Segment Start: RECORDS SUPPLIED

(** [CanaryHealthDecision(healthy, reasons, rollback_authorization)]. *)
Definition CanaryHealthDecision_init (healthy : bool) (reasons : list string)
    (rollback : option RolloutAuthorization) : res CanaryHealthDecision :=
  reasons_valid reasons;;
  assert_result (¬ (healthy = true ∧ (reasons ≠ [] ∨ is_Some rollback))) ValueError;;
  assert_result (¬ (healthy = false ∧ reasons = [])) ValueError;;
  mret {| hd_healthy := healthy; hd_reasons := reasons; hd_rollback_authorization := rollback |}.

(** [_denied(reason)]. *)
Definition gate_denied (reason : string) : res CanaryGateDecision :=
  CanaryGateDecision_init false [reason] None.

(** [_deduplicate(values)]: every value where it occurs first. *)
Fixpoint deduplicate (l : list string) : list string :=
  match l with
  | [] => []
  | x :: l' => x :: filter (λ y, y ≠ x) (deduplicate l')
  end.

(** ** The gate *)

Record UnifiedCanaryGate := {
  trusted_evidence_keys : gmap string string;
  gate_policy : CanaryGatePolicy;
}.

(** [UnifiedCanaryGate(trusted_evidence_keys, policy)]. *)
Definition UnifiedCanaryGate_init (keys : gmap string string) (policy : option CanaryGatePolicy)
    : res UnifiedCanaryGate :=
  check_all (λ kv, fullmatch KEY_ID_RE kv.1;; hmac_key kv.2) (map_to_list keys);;
  mret {| trusted_evidence_keys := keys; gate_policy := default CanaryGatePolicy_default policy |}.

Section gate.
Context `{Platform} `{Signing} (gate : UnifiedCanaryGate).

Let policy : CanaryGatePolicy := gate.(gate_policy).

(** The reasons about the metrics, in order. *)
Definition metric_reasons (capability : RedisCapability.t) (o : CanaryObservation) : list string :=
  let candidate := o.(candidate) in
  let control := o.(control) in
  let permitted_latency :=
    fmul control.(latency_p95_ms)
      (fadd (f64 1) (fdiv policy.(max_latency_regression_percent) (f64 100))) in
  flag (fgt candidate.(latency_p95_ms) permitted_latency) "latency_regression"
  ++ flag ((bool_decide (capability = RedisCapability.API_RATE_LIMIT_ENFORCE)
              && fge candidate.(latency_p95_ms) policy.(max_api_rate_limit_latency_ms))
           || (bool_decide (capability = RedisCapability.WORKER_WAKE_CONSUME)
                 && fgt candidate.(latency_p95_ms) policy.(max_worker_wake_latency_ms)))
       "latency_slo_exceeded"
  ++ flag (fgt candidate.(error_rate_percent) policy.(max_error_rate_percent)
           || fgt candidate.(error_rate_percent)
                (fadd control.(error_rate_percent) policy.(max_error_rate_delta_percent)))
       "error_rate_regression"
  ++ flag (fge candidate.(redis_fallback_recovery_seconds)
             policy.(max_redis_fallback_recovery_seconds)) "redis_fallback_slo_exceeded"
  ++ flag (fge candidate.(outbox_lag_p95_seconds) policy.(max_outbox_lag_p95_seconds))
       "outbox_lag_slo_exceeded".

Segment End: RECORDS SUPPLIED

# WORK INSTRUCTIONS
Print each line of the data exactly. Keep all of it.

# ANSWER SECTION
(** [CanaryHealthDecision(healthy, reasons, rollback_authorization)]. *)
Definition CanaryHealthDecision_init (healthy : bool) (reasons : list string)
    (rollback : option RolloutAuthorization) : res CanaryHealthDecision :=
  reasons_valid reasons;;
  assert_result (¬ (healthy = true ∧ (reasons ≠ [] ∨ is_Some rollback))) ValueError;;
  assert_result (¬ (healthy = false ∧ reasons = [])) ValueError;;
  mret {| hd_healthy := healthy; hd_reasons := reasons; hd_rollback_authorization := rollback |}.

(** [_denied(reason)]. *)
Definition gate_denied (reason : string) : res CanaryGateDecision :=
  CanaryGateDecision_init false [reason] None.

(** [_deduplicate(values)]: every value where it occurs first. *)
Fixpoint deduplicate (l : list string) : list string :=
  match l with
  | [] => []
  | x :: l' => x :: filter (λ y, y ≠ x) (deduplicate l')
  end.

(** ** The gate *)

Record UnifiedCanaryGate := {
  trusted_evidence_keys : gmap string string;
  gate_policy : CanaryGatePolicy;
}.

(** [UnifiedCanaryGate(trusted_evidence_keys, policy)]. *)
Definition UnifiedCanaryGate_init (keys : gmap string string) (policy : option CanaryGatePolicy)
    : res UnifiedCanaryGate :=
  check_all (λ kv, fullmatch KEY_ID_RE kv.1;; hmac_key kv.2) (map_to_list keys);;
  mret {| trusted_evidence_keys := keys; gate_policy := default CanaryGatePolicy_default policy |}.

Section gate.
Context `{Platform} `{Signing} (gate : UnifiedCanaryGate).

Let policy : CanaryGatePolicy := gate.(gate_policy).

(** The reasons about the metrics, in order. *)
Definition metric_reasons (capability : RedisCapability.t) (o : CanaryObservation) : list string :=
  let candidate := o.(candidate) in
  let control := o.(control) in
  let permitted_latency :=
    fmul control.(latency_p95_ms)
      (fadd (f64 1) (fdiv policy.(max_latency_regression_percent) (f64 100))) in
  flag (fgt candidate.(latency_p95_ms) permitted_latency) "latency_regression"
  ++ flag ((bool_decide (capability = RedisCapability.API_RATE_LIMIT_ENFORCE)
              && fge candidate.(latency_p95_ms) policy.(max_api_rate_limit_latency_ms))
           || (bool_decide (capability = RedisCapability.WORKER_WAKE_CONSUME)
                 && fgt candidate.(latency_p95_ms) policy.(max_worker_wake_latency_ms)))
       "latency_slo_exceeded"
  ++ flag (fgt candidate.(error_rate_percent) policy.(max_error_rate_percent)
           || fgt candidate.(error_rate_percent)
                (fadd control.(error_rate_percent) policy.(max_error_rate_delta_percent)))
       "error_rate_regression"
  ++ flag (fge candidate.(redis_fallback_recovery_seconds)
             policy.(max_redis_fallback_recovery_seconds)) "redis_fallback_slo_exceeded"
  ++ flag (fge candidate.(outbox_lag_p95_seconds) policy.(max_outbox_lag_p95_seconds))
       "outbox_lag_slo_exceeded".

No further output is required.